= Tim Low =

Australian biologist and author

Tim Low (born 1956), is an Australian biologist and author of books and articles on nature and conservation.

== Early life ==
Low became interested in reptiles as a teenager, regularly visiting the Queensland Museum after school to study the lizard collections under the guidance of then-curator Jeanette Covacevich. He contributed to the discovery of several new lizard species, collected on travels around Queensland. He described the chain-backed dtella (Gehyra catenata) and had the dwarf litter-skink (Menetia timlowi) named after him. It was later renamed Pygmaeascincus timlowi.

== Career ==
Low worked part-time at the Queensland Museum as an interpretation officer before developing a career as an independent environmental consultant and writer. For twenty years, he wrote a column in Nature Australia magazine. For two years (2013–2015), Low was co-editor of Wildlife Australia magazine. For two years, he wrote the Wild Journey blog for Australian Geographic and contributed many articles to the magazine. He co-authored a 2023 report that reviewed the causes of Australia's modern extinctions.

His report, Climate Change and Queensland Biodiversity, was announced in Queensland parliament by environment minister Kate Jones in June 2011. In that year, Low traveled to Europe and Alaska to study climate change under the Churchill Fellowship. Low also ran a workshop in Canberra, writing up a report titled Climate Change and Invasive Species. He has written journal articles that caution about the weed threats posed by biofuel crops, agroforestry trees, and pasture plants.
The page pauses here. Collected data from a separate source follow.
(** Started at index [k] with enough fuel for what is left, the loop
    prints the blocks of the measurements from [k] on and does not fail. *)
Lemma print_loop_blocks (rest : nat) :
  forall (k fuel : nat) (os : ostream),
    (k + rest = List.length ms)%nat -> (rest <= fuel)%nat ->
    exists os' : ostream,
      print_loop fuel ms (Z.of_nat k) os = Some os' /\
      text os'
      = text os ++ Spec.unlines (flat_map Spec.block_rows (Spec.blocks (skipn k ms))).
Proof using count_fits well_typed.
  unfold INT_MAX in count_fits.
  induction rest as [ |r IH]; intros k fuel os Hk Hfuel.
  - exists os.
    assert (Hguard : (to_size_t (Z.of_nat k) <? Z.of_nat (List.length ms)) = false).
    { rewrite to_size_t_id by (unfold size_t_modulus; lia). apply Z.ltb_ge. lia. }
    split.
    + destruct fuel; cbn [print_loop]; now rewrite Hguard.
    + rewrite skipn_all2 by lia. cbn. now rewrite List.app_nil_r.
  - destruct fuel as [ |fuel]; [lia| ].
    cbn [print_loop].
    rewrite (to_size_t_id (Z.of_nat k)) by (unfold size_t_modulus; lia).
    rewrite (to_size_t_id (Z.of_nat (List.length ms) - 1))
      by (unfold size_t_modulus; lia).
    replace (Z.of_nat k <? Z.of_nat (List.length ms)) with true
      by (symmetry; apply Z.ltb_lt; lia).
    destruct (nth_error_skipn ms k) as [m [Hm Hs]]; [lia| ].
    rewrite Nat2Z.id, Hm. cbn [bind].
    assert (Hwt : is_measurement m).
    { apply (proj1 (Forall_forall is_measurement ms) well_typed).
      eapply nth_error_In. exact Hm. }
    rewrite (print_measurement_rows m os Hwt). cbn [bind].
    rewrite print_hline_line. cbn [text adjust].
    rewrite to_int_id by (unfold INT_MAX; lia).
    replace (Z.of_nat k + 1) with (Z.of_nat (S k)) by lia.
    edestruct (IH (S k) fuel) as [os' [Hrun Htext]]; [lia | lia | ].
    exists os'. split; [exact Hrun| ].
    rewrite Htext. cbn [text].
    rewrite Hs, blocks_cons.
    cbn [flat_map]. rewrite unlines_app.
    assert (Hlen : List.length (skipn (S k) ms) = r) by (rewrite length_skipn; lia).
    replace (if Z.of_nat k <? Z.of_nat (List.length ms) - 1 then "-"%char else "#"%char)
      with (match skipn (S k) ms with [] => "#"%char | _ :: _ => "-"%char end).
    2:{ destruct (skipn (S k) ms) as [ |x l]; cbn [List.length] in Hlen.
        - replace (Z.of_nat k <? Z.of_nat (List.length ms) - 1) with false;
            [reflexivity | symmetry; apply Z.ltb_ge; lia].
        - replace (Z.of_nat k <? Z.of_nat (List.length ms) - 1) with true;
            [reflexivity | symmetry; apply Z.ltb_lt; lia]. }
    rewrite unlines_block, <- !app_assoc. reflexivity.
Qed.

End Loop.

(** [print()] does not fail on a well-typed printer and appends the report
    of the specification to the stream, whatever the state of the stream
    was. *)
Lemma print_report (p : Printer) (os : ostream) :
  is_printer p ->
  exists os' : ostream,
    print p os = Some os' /\
    text os' = text os ++ Spec.unlines (Spec.report (measurements_ p)).
Proof.
  intros [Hcount Hwt]. unfold print.
  destruct (print_loop_blocks (measurements_ p) Hcount Hwt
              (List.length (measurements_ p)) 0 (List.length (measurements_ p))
              (print_header (print_title os)))
    as [os' [Hrun Htext]]; [lia | lia | ].
  exists os'. split; [exact Hrun| ].
  rewrite Htext, print_header_lines, print_title_lines. cbn [text skipn].
  unfold Spec.report. rewrite !unlines_app, <- !app_assoc. reflexivity.
Qed.

(** ** Where the commas are *)

Lemma digit_not_comma (c : ascii) : Spec.is_digit c = true -> c <> ","%char.
Proof. intros H ->. discriminate H. Qed.

Lemma keep_digit (c : ascii) :
  Spec.is_digit c = true -> negb (Ascii.eqb c ","%char) = true.
Proof.
  intro H. apply negb_true_iff, Ascii.eqb_neq. now apply digit_not_comma.
Qed.
Definition rows_cols (input_shape : shape3) : Z * Z :=
  match axis_of (image_data_format K) =? 1, input_shape with
  | true, (_, rows, cols) => (rows, cols)
  | false, (rows, cols, _) => (rows, cols)
  end.

(** Lines 695-735: the checks, and the state in which the down loop
    starts together with the derived layer counts. *)
Definition fcn_prologue (reduction : float) (nb_upsampling_conv : Z)
           (nb_dense_block : Z) (nb_layers_per_block : layers_arg)
  : result (list Z * Z) :=
  _ <- check_reduction reduction ;;
  _ <- assert ((12 <=? nb_upsampling_conv) && (nb_upsampling_conv mod 4 =? 0))
              "Parameter upsampling_conv number of channels must be a positive number divisible by 4 and greater than 12" ;;
  fcn_layers nb_dense_block nb_layers_per_block.

(** Lines 729-764: the down path and the bottleneck block; the result
    is the state in which the up loop starts, with the reversed
    [skip_list]. *)
Definition fcn_down (img_input : tensor) (nb_dense_block growth_rate : Z)
           (reduction : float) (dropout_rate : option float)
           (weight_decay : float) (nb_layers : list Z)
           (bottleneck_nb_layers : Z) (batchsize : option Z)
           (init_conv_filters : Z) (input_shape : shape3)
  : result (up_state * list tensor) :=
  let '(rows, cols) := rows_cols input_shape in
  let compression := PrimFloat.sub 1 reduction in
  let x := Apply (Conv2D init_conv_filters (3, 3) (Some "he_uniform") None
                         (Some "initial_conv2D") (DilInt 1) weight_decay)
                 img_input in
  down <- for_range (range_len nb_dense_block) 0
            (fcn_down_step nb_layers growth_rate compression dropout_rate
                           weight_decay)
            (mk_down_state x init_conv_filters []) ;;
  let '(_, nb_filter, concat_list) :=
    __dense_block (image_data_format K) (dw_x down) bottleneck_nb_layers
                  (dw_nb_filter down) growth_rate false dropout_rate
                  weight_decay true true in
  let skip_list := rev (dw_skip_list down) in
  Ok (mk_up_state (dw_x down) nb_filter
                  (match concat_list with Some c => c | None => [] end)
                  (initial_out_shape batchsize nb_filter rows cols),
      skip_list).

(** Lines 729-802: the state after the up loop. *)
Definition fcn_body (img_input : tensor) (nb_dense_block growth_rate : Z)
           (reduction : float) (dropout_rate : option float)
           (weight_decay : float) (nb_layers : list Z)
           (bottleneck_nb_layers : Z) (upsampling_type : string)
           (batchsize : option Z) (init_conv_filters : Z)
           (input_shape : shape3) : result up_state :=
  '(st0, skip_list) <-
    fcn_down img_input nb_dense_block growth_rate reduction dropout_rate
             weight_decay nb_layers bottleneck_nb_layers batchsize
             init_conv_filters input_shape ;;
  for_range (range_len nb_dense_block) 0
    (fcn_up_step nb_layers nb_dense_block growth_rate dropout_rate weight_decay
                 upsampling_type skip_list)
    st0.

(** The name [top] is neither a parameter nor a local of
    [__create_fcn_dense_net] nor bound in the module, so evaluating it
    raises [NameError]; [and] evaluates it only when [include_top] is
    true. *)
Definition __create_fcn_dense_net (nb_classes : Z) (img_input : tensor)
           (include_top : bool) (nb_dense_block growth_rate : Z)
           (reduction : float) (dropout_rate : option float)
           (weight_decay : float) (nb_layers_per_block : layers_arg)
           (nb_upsampling_conv : Z) (upsampling_type : string)
           (batchsize : option Z) (init_conv_filters : Z)
           (transition_dilation_rate : dilation)
           (transition_pooling : option string)
           (transition_kernel_size : Z * Z) (activation : string)
           (input_shape : shape3) : result tensor :=
  '(nb_layers, bottleneck_nb_layers) <-
    fcn_prologue reduction nb_upsampling_conv nb_dense_block
                 nb_layers_per_block ;;
  st <- fcn_body img_input nb_dense_block growth_rate reduction dropout_rate
                 weight_decay nb_layers bottleneck_nb_layers upsampling_type
                 batchsize init_conv_filters input_shape ;;
  if include_top then Raise (NameError "top")
  else Ok (up_x st).

End DenseNetFCN.

(** ** The fully convolutional entry point *)

Section DenseNetFCN_entry.

Variable K : keras.

(** [str.lower()] on ASCII letters. *)
Definition lower_ascii (c : Ascii.ascii) : Ascii.ascii :=
  let n := Ascii.nat_of_ascii c in
  if (65 <=? n)%nat && (n <=? 90)%nat then Ascii.ascii_of_nat (n + 32) else c.

Fixpoint lower (s : string) : string :=
  match s with
  | EmptyString => EmptyString
  | String c s' => String (lower_ascii c) (lower s')
  end.

Record fcn_args : Type := {
  fcn_input_shape : option shape3;
  fcn_nb_dense_block : Z;
  fcn_growth_rate : Z;
  fcn_nb_layers_per_block : layers_arg;
  fcn_reduction : float;
  fcn_dropout_rate : option float;
  fcn_weight_decay : float;
  fcn_init_conv_filters : Z;
  fcn_include_top : bool;
  fcn_top : option string;
  fcn_weights : option string;
  fcn_input_tensor : option input_arg;
  fcn_classes : Z;
  fcn_activation : string;
  fcn_upsampling_conv : Z;
  fcn_upsampling_type : string;
  fcn_batchsize : option Z;
  fcn_transition_dilation_rate : dilation;
  fcn_transition_pooling : option string;
  fcn_transition_kernel_size : Z * Z
}.

(** The guard of line 309 and the error it builds: the message is
    formatted with [%d] from [nb_layers_per_block], which fails on a
    tuple that has not exactly one element. *)
Definition check_layers_per_block (a : fcn_args) : result unit :=
  if match fcn_nb_layers_per_block a with LList _ => false | _ => true end
     && (fcn_nb_dense_block a <? 1) then
    match fcn_nb_layers_per_block a with
    | LTuple [_] | LInt _ =>
        Raise (ValueError "Number of dense layers per block must be greater than 1. Argument value was %d.")
    | _ => Raise (TypeError "not all arguments converted during string formatting")
    end
  else Ok tt.

(** Lines 290-317. *)
Definition DenseNetFCN_validate (a : fcn_args) : result string :=
  match fcn_weights a with
  | Some _ =>
      Raise (ValueError "The weights argument should be None (random initialization) as no model weights are provided.")
  | None =>
      let upsampling_type := lower (fcn_upsampling_type a) in
      if negb (String.eqb upsampling_type "upsampling"
               || String.eqb upsampling_type "deconv"
               || String.eqb upsampling_type "subpixel") then
        Raise (ValueError "Parameter upsampling_type must be one of upsampling, deconv, or subpixel.")
      else if String.eqb upsampling_type "deconv"
              && match fcn_batchsize a with None => true | Some _ => false end then
        Raise (ValueError "If upsampling_type is deconvoloution, then a fixed batch size must be provided in batchsize parameter.")
      else
        match fcn_input_shape a with
        | None =>
            Raise (ValueError "For fully convolutional models, input shape must be supplied.")
        | Some _ =>
            _ <- check_layers_per_block a ;;
            if negb (String.eqb (fcn_activation a) "softmax"
                     || String.eqb (fcn_activation a) "sigmoid") then
              Raise (ValueError "activation must be one of softmax or sigmoid")
            else if String.eqb (fcn_activation a) "sigmoid"
                    && negb (fcn_classes a =? 1) then
              Raise (ValueError "sigmoid activation can only be used when classes = 1")
            else Ok upsampling_type
        end
  end.

(** The parameter list of [__create_fcn_dense_net] (lines 647-655). *)
Definition fcn_params : list (string * option pyval) :=
  [("nb_classes", None); ("img_input", None); ("include_top", None);
   ("nb_dense_block", Some (VInt 5)); ("growth_rate", Some (VInt 12));
   ("reduction", Some (VFloat 0)); ("dropout_rate", Some VNone);
   ("weight_decay", Some (VFloat 0x1.a36e2eb1c432dp-14));
   ("nb_layers_per_block", Some (VInt 4));
   ("nb_upsampling_conv", Some (VInt 128));
   ("upsampling_type", Some (VStr "upsampling"));
   ("batchsize", Some VNone); ("init_conv_filters", Some (VInt 48));
   ("transition_dilation_rate", Some (VInt 1));
   ("transition_pooling", Some (VStr "avg"));
   ("transition_kernel_size", Some (VPair (1, 1)));
   ("activation", Some (VStr "softmax")); ("input_shape", Some VNone)].

Definition as_dilation (v : pyval) : result dilation :=
  match v with
  | VInt n => Ok (DilInt n)
  | VPair (a, b) => Ok (DilPair a b)
  | _ => bad_type
  end.
Definition as_opt_str (v : pyval) : result (option string) :=
  match v with VStr s => Ok (Some s) | VNone => Ok None | _ => bad_type end.
Definition as_pair (v : pyval) : result (Z * Z) :=
  match v with VPair p => Ok p | _ => bad_type end.

Definition of_dilation (d : dilation) : pyval :=
  match d with DilInt n => VInt n | DilPair a b => VPair (a, b) end.
Definition of_opt_float (d : option float) : pyval :=
  match d with Some f => VFloat f | None => VNone end.
Definition of_opt_int (d : option Z) : pyval :=
  match d with Some n => VInt n | None => VNone end.
Definition of_opt_str (d : option string) : pyval :=
  match d with Some s => VStr s | None => VNone end.

(** A call [__create_fcn_dense_net(v1, ..., vn)]: the arguments are
    bound first, then the body runs on the bound values. *)
Definition call_create_fcn_dense_net (args : list pyval) : result tensor :=
  bound <- bind_positional fcn_params args ;;
  match bound with
  | [nb_classes; img_input; include_top; nb_dense_block; growth_rate;
     reduction; dropout_rate; weight_decay; nb_layers_per_block;
     nb_upsampling_conv; upsampling_type; batchsize; init_conv_filters;
     transition_dilation_rate; transition_pooling; transition_kernel_size;
     activation; input_shape] =>
      nb_classes <- as_int nb_classes ;;
      img_input <- as_tensor img_input ;;
      include_top <- as_bool include_top ;;
      nb_dense_block <- as_int nb_dense_block ;;
      growth_rate <- as_int growth_rate ;;
      reduction <- as_float reduction ;;
      dropout_rate <- as_opt_float dropout_rate ;;
      weight_decay <- as_float weight_decay ;;
      nb_layers_per_block <- as_layers nb_layers_per_block ;;
      nb_upsampling_conv <- as_int nb_upsampling_conv ;;
      upsampling_type <- as_str upsampling_type ;;
      batchsize <- as_opt_int batchsize ;;
      init_conv_filters <- as_int init_conv_filters ;;
      transition_dilation_rate <- as_dilation transition_dilation_rate ;;
      transition_pooling <- as_opt_str transition_pooling ;;
      transition_kernel_size <- as_pair transition_kernel_size ;;
      activation <- as_str activation ;;
      input_shape <- as_shape input_shape ;;
      __create_fcn_dense_net K nb_classes img_input include_top nb_dense_block
        growth_rate reduction dropout_rate weight_decay nb_layers_per_block
        nb_upsampling_conv upsampling_type batchsize init_conv_filters
        transition_dilation_rate transition_pooling transition_kernel_size
        activation input_shape
  | _ => bad_type
  end.

(** The arguments of the call of lines 337-342, in the order written. *)
Definition DenseNetFCN_call_args (a : fcn_args) (upsampling_type : string)
           (img_input : tensor) (input_shape : shape3) : list pyval :=
  [VInt (fcn_classes a); VTensor img_input; VBool (fcn_include_top a);
   VInt (fcn_nb_dense_block a);
   VInt (fcn_growth_rate a); VFloat (fcn_reduction a);
   of_opt_float (fcn_dropout_rate a); VFloat (fcn_weight_decay a);
   VLayers (fcn_nb_layers_per_block a); VInt (fcn_upsampling_conv a);
   VStr upsampling_type;
   of_opt_int (fcn_batchsize a); VInt (fcn_init_conv_filters a);
   VShape input_shape; of_dilation (fcn_transition_dilation_rate a);
   of_opt_str (fcn_transition_pooling a);
   VPair (fcn_transition_kernel_size a);
   VStr (fcn_activation a); VShape input_shape].

Definition DenseNetFCN (a : fcn_args) : result model :=
  upsampling_type <- DenseNetFCN_validate a ;;
  input_shape <-
    _obtain_input_shape K (fcn_input_shape a) 32 16 (image_data_format K) false ;;
  let img_input := make_img_input (fcn_input_tensor a) input_shape in
  x <- call_create_fcn_dense_net
         (DenseNetFCN_call_args a upsampling_type img_input input_shape) ;;
  Ok (Model (make_inputs (fcn_input_tensor a) img_input) x "fcn-densenet").

End DenseNetFCN_entry.

(** ** Observations on graphs and shapes *)

(** The filter count of the convolution a transition block ends with,
    below its optional dropout and pooling. *)
Fixpoint transition_conv_filters (t : tensor) : option Z :=
  match t with
  | Apply (Conv2D filters _ _ _ _ _ _) _ => Some filters
  | Apply (Dropout _) ip => transition_conv_filters ip
  | Apply (AveragePooling2D _ _) ip => transition_conv_filters ip
  | _ => None
  end.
Low lives in Brisbane. He was appointed a Member of the Order of Australia in the 2024 King's Birthday Honours for "significant service to conservation, and environmental education and awareness".

== Publications ==
His seventh book, Where Song Began: Australia's Birds and How They Changed the World, tells the story of Australia as a land of aggressive birds that gave the world its songbirds and parrots. Published in Australia by Penguin and internationally by Yale University Press, it won the Australian Book Industry Awards prize for best General Non-Fiction in 2015 and People's Choice at the Victorian Premier's Literary Awards. It was also shortlisted for the NSW Premier's History Awards.

The New Nature: Winners and Losers in Wild Australia (2002) explains that some native species benefit from human impacts, sometimes going on to cause environmental problems. It won the inaugural Waverley Library Award for Literature, now called the Nib Literary Award, and received a special mention at the Centre for Australian Cultural Studies National Awards. Because of this book, Low was invited to serve on the advisory committee (Biological Diversity Advisory Committee) of then-environment minister, Senator Ian Campbell.

Feral Future: The Untold Story of Australia's Exotic Invaders (1999) surveyed the problems caused by invasive species. It was republished by the University of Chicago Press. An extract was read out in the Australian Senate. Low appeared in a TV New Zealand episode of Assignment named after the book. Feral Future inspired the formation of an NGO, the Invasive Species Council. Low had spoken about its formation at the 18th Global Biodiversity Forum in Mexico in 2001.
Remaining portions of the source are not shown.